* Problem to solve *
Give back an exact copy of the lines in the records below, from the line that has "Definition SECONDS_PER_HOUR : Z := 3600." through the line that has "Definition BLOCKS_PER_DAY : Z", and nothing besides.

Top of Excerpted data

(* ===== verification/Clock.v ===== *)
(** * The clock pallet and the shared primitives

    [pallets/clock/src/lib.rs] (rounds) and [primitives/src/common.rs]
    ([RoundInfo], [Range] and [OrderedSet], a set kept as a sorted vector).

    A round is the triple of its index, the block it started at and its length,
    as in the account manager.  Block numbers are [u32] and their difference
    wraps. *)

From S2P Require Import Prelude Types AccountManager.

(** ** Constants and ranges (primitives/src/common.rs) *)

Definition SECONDS_PER_HOUR : Z := 3600.
Definition SECONDS_PER_YEAR : Z := 31557600.
Definition SECONDS_PER_BLOCK : Z := 12.
Definition BLOCKS_PER_HOUR : Z := SECONDS_PER_HOUR / SECONDS_PER_BLOCK.
Definition BLOCKS_PER_DAY : Z := 24 * BLOCKS_PER_HOUR.
Definition BLOCKS_PER_YEAR : Z := SECONDS_PER_YEAR / SECONDS_PER_BLOCK.
Definition DEFAULT_ROUND_TERM : Z := 6 * BLOCKS_PER_HOUR.

Record Range := mkRange { range_min : Z; range_ideal : Z; range_max : Z }.

Definition is_valid (r : Range) : bool :=
  (range_min r <=? range_ideal r) && (range_ideal r <=? range_max r).

(** ** Rounds *)

Definition round_index (r : RoundInfo) : Z := r.1.1.
Definition round_head (r : RoundInfo) : BlockNumber := r.1.2.
Definition round_term (r : RoundInfo) : BlockNumber := r.2.

Definition round_new (index : Z) (head term : BlockNumber) : RoundInfo := (index, head, term).

Definition should_update (r : RoundInfo) (now : BlockNumber) : bool :=
  round_term r <=? wrap32 (now - round_head r).

Definition round_update (r : RoundInfo) (now : BlockNumber) : RoundInfo :=
  (saturating_add u32_max (round_index r) 1, now, round_term r).

Definition default_round : RoundInfo := round_new 1 1 299.

Class ClockConfig := {
  RoundDuration : BlockNumber;
  clock_reads : Z → Z;
  clock_reads_writes : Z → Z → Z;
}.

Inductive ClockEvent := NewRound (index : Z) (head term : BlockNumber).

Record ClockState := mkClock { CurrentRound : Z * Z * Z; clock_events : list ClockEvent }.

Section Clock.
Context `{ClockConfig}.

Definition check_bump_round (n : BlockNumber) (s : ClockState) : ClockState * Z :=
  let past_round := CurrentRound s in
  let new_round := (saturating_add u32_max (round_index past_round) 1, n, RoundDuration) in
  if should_update past_round n then
    (mkClock new_round
       (NewRound (round_index new_round) (round_head new_round) (round_term new_round)
          :: clock_events s), clock_reads_writes 2 1)
  else (s, clock_reads 2).

(** The trait [Clock]. *)
Definition clock_current_round (s : ClockState) : RoundInfo := CurrentRound s.
Definition clock_round_duration : BlockNumber := RoundDuration.
End Clock.

(** [Clock::on_initialize] gives the queues a fifth of a block. *)
Definition clock_on_initialize {S E} (max_block : Z) (process : BlockNumber → Z → M S E Z)
    (n : BlockNumber) : M S E Z := process n (max_block / 5).

(** ** Ordered sets *)

(** [slice::binary_search]: the position of the value, or where to insert it. *)
Fixpoint binary_search_loop (fuel : nat) (v : list Z) (x : Z) (left right : nat)
    : option (nat + nat) :=
  match fuel with
  | O => None
  | S fuel =>
      if Nat.ltb left right then
        let mid := (left + (right - left) / 2)%nat in
        match v !! mid with
        | None => None
        | Some y =>
            match Z.compare y x with
            | Eq => Some (inl mid)
            | Lt => binary_search_loop fuel v x (mid + 1) right
            | Gt => binary_search_loop fuel v x left mid
            end
        end
      else Some (inr left)
  end.

(** Every iteration shortens the range; the length is enough fuel. *)
Definition binary_search (v : list Z) (x : Z) : nat + nat :=
  default (inr 0%nat) (binary_search_loop (S (length v)) v x 0 (length v)).

(** [OrderedSet] is a vector. *)
Definition ordered_set_new : list Z := [].

(** [dedup]: of equal neighbours the first stays. *)
Fixpoint dedup (l : list Z) : list Z :=
  match l with
  | x :: rest =>
      match rest with
      | y :: _ => if x =? y then dedup rest else x :: dedup rest
      | [] => [x]
      end
  | [] => []
  end.

Definition ordered_set_from (v : list Z) : list Z := dedup (merge_sort Z.le v).

(** [Vec::insert]. *)
Definition vec_insert (i : nat) (x : Z) (v : list Z) : list Z := take i v ++ x :: drop i v.

Definition ordered_set_insert (x : Z) (v : list Z) : list Z * bool :=
  match binary_search v x with
  | inl _ => (v, false)
  | inr loc => (vec_insert loc x v, true)
  end.

Definition ordered_set_remove (x : Z) (v : list Z) : list Z * bool :=
  match binary_search v x with
  | inl loc => (delete loc v, true)
  | inr _ => (v, false)
  end.

Definition ordered_set_contains (x : Z) (v : list Z) : bool :=
  match binary_search v x with inl _ => true | inr _ => false end.

Definition ordered_set_clear (_ : list Z) : list Z := [].

(** ** Binary search is correct *)

(** An ordered set: strictly ascending. *)
Definition ascending (v : list Z) : Prop := StronglySorted Z.lt v.

Lemma ascending_lookup v i j x y :
  ascending v → v !! i = Some x → v !! j = Some y → (i < j)%nat → x < y.
Proof.
  intros Hv Hi Hj Hij. rewrite <- (take_drop j v) in Hv.
  eapply StronglySorted_app_1_elem_of; [exact Hv| |].
  - apply (list_elem_of_lookup_2 _ i). by rewrite lookup_take_lt.
  - apply (list_elem_of_lookup_2 _ 0). by rewrite lookup_drop, Nat.add_0_r.
Qed.

Lemma ascending_NoDup v : ascending v → NoDup v.
Proof.
  induction 1 as [|x v Hv IH Hx]; constructor; [|done]. intros Hin.
  rewrite Forall_forall in Hx. specialize (Hx x Hin). lia.
Qed.

(** What the search finds: the value, or the place before all larger ones. *)
Definition search_result (v : list Z) (x : Z) (r : nat + nat) : Prop :=
  match r with
  | inl i => v !! i = Some x
  | inr i => (i ≤ length v)%nat ∧ (∀ j y, v !! j = Some y → (j < i)%nat → y < x) ∧
             (∀ j y, v !! j = Some y → (i ≤ j)%nat → x < y)
  end.

Lemma binary_search_loop_ok fuel v x left right :
  ascending v → (left ≤ right ≤ length v)%nat → (right - left < fuel)%nat →
  (∀ j y, v !! j = Some y → (j < left)%nat → y < x) →
  (∀ j y, v !! j = Some y → (right ≤ j)%nat → x < y) →
  ∃ r, binary_search_loop fuel v x left right = Some r ∧ search_result v x r.
Proof.
  intros Hv. revert left right. induction fuel as [|fuel IH]; intros left right Hlr Hf Hl Hr; [lia|].
  cbn [binary_search_loop]. destruct (Nat.ltb_spec left right) as [Hlt|Hge].
  - set (mid := (left + (right - left) / 2)%nat).
    assert (left ≤ mid < right)%nat as Hmid.
    { subst mid. pose proof (Nat.div_lt (right - left) 2). lia. }
    destruct (lookup_lt_is_Some_2 v mid) as [y Hy]; [lia|]. rewrite Hy.
    destruct (Z.compare_spec y x) as [->|Hyx|Hyx]; [by eexists| |].
    + apply IH; [lia|lia| |done]. intros j z Hz Hj. destruct (decide (j = mid)) as [->|].
      * congruence.
      * destruct (decide (j < mid)%nat); [|lia].
        pose proof (ascending_lookup v j mid z y Hv Hz Hy). lia.
    + apply IH; [lia|lia|done|]. intros j z Hz Hj. destruct (decide (j = mid)) as [->|].
      * congruence.
      * pose proof (ascending_lookup v mid j y z Hv Hy Hz). lia.
  - exists (inr left). split; [done|]. assert (left = right) as -> by lia. by split; [lia|].
Qed.

Lemma binary_search_ok v x : ascending v → search_result v x (binary_search v x).
Proof.
  intros Hv. unfold binary_search.
  destruct (binary_search_loop_ok (S (length v)) v x 0 (length v)) as (r & -> & Hr);
    [done|lia|lia|intros; lia| |done].
  intros j y Hj Hle. apply lookup_lt_Some in Hj. lia.
Qed.

Lemma binary_search_elem v x : ascending v →
  match binary_search v x with inl _ => x ∈ v | inr _ => x ∉ v end.
Proof.
  intros Hv. pose proof (binary_search_ok v x Hv) as Hr. destruct (binary_search v x) as [i|i].
  - by eapply list_elem_of_lookup_2.
  - destruct Hr as (_ & Hlt & Hge). intros [j Hj]%list_elem_of_lookup.
    destruct (decide (j < i)%nat); [specialize (Hlt j x Hj)|specialize (Hge j x Hj)]; lia.
Qed.

Lemma vec_insert_elem i x v y : y ∈ vec_insert i x v ↔ y = x ∨ y ∈ v.
Proof.
  unfold vec_insert. rewrite <- (take_drop i v) at 3. set_solver.
Qed.

Lemma vec_insert_ascending i x v :
  ascending v → search_result v x (inr i) → ascending (vec_insert i x v).
Proof.
  intros Hv (_ & Hlt & Hge). unfold ascending, vec_insert.
  assert (∀ y, y ∈ take i v → y < x) as Hl.
  { intros y [j Hj]%list_elem_of_lookup. apply lookup_take_Some in Hj as [Hj Hji].
    by eapply Hlt. }
  assert (∀ y, y ∈ drop i v → x < y) as Hr.
  { intros y [j Hj]%list_elem_of_lookup. rewrite lookup_drop in Hj.
    eapply Hge; [done|]. lia. }
  rewrite <- (take_drop i v) in Hv. apply StronglySorted_app in Hv as (Hcross & Htake & Hdrop).
  apply StronglySorted_app. split; [|split; [done|]].
  - intros y1 y2 Hy1 Hy2. apply elem_of_cons in Hy2 as [->|Hy2]; [by apply Hl|by apply Hcross].
  - constructor; [done|]. apply Forall_forall. exact Hr.
Qed.

Lemma delete_ascending i v : ascending v → ascending (delete i v).
Proof. apply StronglySorted_sublist, sublist_delete. Qed.

Lemma delete_elem i x v y :
  ascending v → v !! i = Some x → y ∈ delete i v ↔ y ∈ v ∧ y ≠ x.
Proof.
  intros Hv%ascending_NoDup Hi. apply delete_Permutation in Hi.
  pose proof Hv as Hnd. rewrite Hi in Hnd. apply NoDup_cons in Hnd as [Hx _].
  assert (y ∈ v ↔ y = x ∨ y ∈ delete i v) as -> by (rewrite <- elem_of_cons; by rewrite <- Hi).
  split; [|naive_solver]. intros Hy. split; [by right|]. by intros ->.
Qed.

Lemma dedup_elem l x : x ∈ dedup l ↔ x ∈ l.
Proof.
  induction l as [|y [|z l] IH]; [done..|]. cbn [dedup]. destruct (Z.eqb_spec y z) as [->|].
  - rewrite IH. set_solver.
  - set_solver.
Qed.

Lemma dedup_ascending l : StronglySorted Z.le l → ascending (dedup l).
Proof.
  induction 1 as [|y l Hl IH Hy]; [constructor|]. destruct l as [|z l]; [constructor; constructor|].
  change (ascending (if y =? z then dedup (z :: l) else y :: dedup (z :: l))).
  destruct (Z.eqb_spec y z) as [->|Hne]; [done|]. constructor; [done|].
  apply Forall_forall. intros w Hw. rewrite dedup_elem in Hw. rewrite Forall_forall in Hy.
  inversion Hl as [|? ? _ Hz]; subst. rewrite Forall_forall in Hz.
  assert (y ≤ z) by (apply Hy; left). apply elem_of_cons in Hw as [->|Hw]; [lia|].
  specialize (Hz w Hw). lia.
Qed.

(** Every iteration at least halves the range. *)
Lemma binary_search_loop_halves k v x left right :
  (left ≤ right ≤ length v)%nat → (right - left < 2 ^ k)%nat →
  is_Some (binary_search_loop (S k) v x left right).
Proof.
  revert left right. induction k as [|k IH]; intros left right Hlr Hk.
  { simpl in Hk. cbn [binary_search_loop]. destruct (Nat.ltb_spec left right); [lia|by eexists]. }
  cbn [binary_search_loop]. destruct (Nat.ltb_spec left right) as [Hlt|]; [|by eexists].
  set (half := ((right - left) / 2)%nat).
  assert (2 * half ≤ right - left < 2 * half + 2)%nat as Hh.
  { subst half. pose proof (Nat.div_mod (right - left) 2). pose proof (Nat.mod_upper_bound (right - left) 2).
    lia. }
  rewrite Nat.pow_succ_r' in Hk. destruct (lookup_lt_is_Some_2 v (left + half)) as [y ->]; [lia|].
  destruct (y ?= x); [by eexists| |]; apply IH; lia.
Qed.

(** ** Properties *)

(** The operations of [OrderedSet] refine the operations of a set.  Built
    from any vector it is strictly ascending and has the elements of the vector;
    inserting and removing keep it ascending, change the set of its elements
    accordingly and report whether they did; and a value is found exactly when
    it is an element.  The binary search always ends. *)
Theorem ordered_set_refines_set v x :
  (ascending (ordered_set_from v) ∧ ∀ y, y ∈ ordered_set_from v ↔ y ∈ v) ∧
  (ascending v →
    (ordered_set_contains x v = true ↔ x ∈ v) ∧
    (let '(v', inserted) := ordered_set_insert x v in
     ascending v' ∧ (∀ y, y ∈ v' ↔ y = x ∨ y ∈ v) ∧ (inserted = true ↔ x ∉ v)) ∧
    (let '(v', removed) := ordered_set_remove x v in
     ascending v' ∧ (∀ y, y ∈ v' ↔ y ∈ v ∧ y ≠ x) ∧ (removed = true ↔ x ∈ v))).
Proof.
  split.
  { unfold ordered_set_from. split; [apply dedup_ascending, StronglySorted_merge_sort; apply _|].
    intros y. by rewrite dedup_elem, merge_sort_Permutation. }
  intros Hv. pose proof (binary_search_ok v x Hv) as Hr. pose proof (binary_search_elem v x Hv) as He.
  unfold ordered_set_contains, ordered_set_insert, ordered_set_remove.
  destruct (binary_search v x) as [i|i].
  - split; [done|]. split; [split; [done|]; split; [set_solver|naive_solver]|].
    split; [by apply delete_ascending|]. split; [|done]. intros y. by apply delete_elem.
  - split; [naive_solver|]. split.
    + split; [by apply vec_insert_ascending|]. split; [|done]. intros y. apply vec_insert_elem.
    + split; [done|]. split; [set_solver|naive_solver].
Qed.

(** A round lasts its term and is then followed by the next one.  While less
    than the term has passed the clock keeps the round; from then on the next
    check starts the round with the next index at the current block, with the
    configured length, and announces it. *)
Theorem round_advances `{ClockConfig} s n :
  is_u32 n → 0 ≤ round_head (CurrentRound s) ≤ n →
  let s' := (check_bump_round n s).1 in
  let r := CurrentRound s in
  (n < round_head r + round_term r → s' = s) ∧
  (round_head r + round_term r ≤ n → round_index r < u32_max →
   CurrentRound s' = (round_index r + 1, n, RoundDuration) ∧
   clock_events s' = NewRound (round_index r + 1) n RoundDuration :: clock_events s).
Proof.
  intros Hn Hh s' r. subst s' r. unfold check_bump_round, should_update, wrap32.
  unfold is_u32, u32_max in *. rewrite Z.mod_small by lia.
  destruct (Z.leb_spec (round_term (CurrentRound s)) (n - round_head (CurrentRound s))).
  - split; [lia|]. intros _ Hi. simpl. unfold saturating_add.
    rewrite !Z.min_r by lia. done.
  - split; [done|lia].
Qed.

Bottom of Excerpted data

* Task answer *
Definition SECONDS_PER_HOUR : Z := 3600.
Definition SECONDS_PER_YEAR : Z := 31557600.
Definition SECONDS_PER_BLOCK : Z := 12.
Definition BLOCKS_PER_HOUR : Z := SECONDS_PER_HOUR / SECONDS_PER_BLOCK.
Definition BLOCKS_PER_DAY : Z := 24 * BLOCKS_PER_HOUR.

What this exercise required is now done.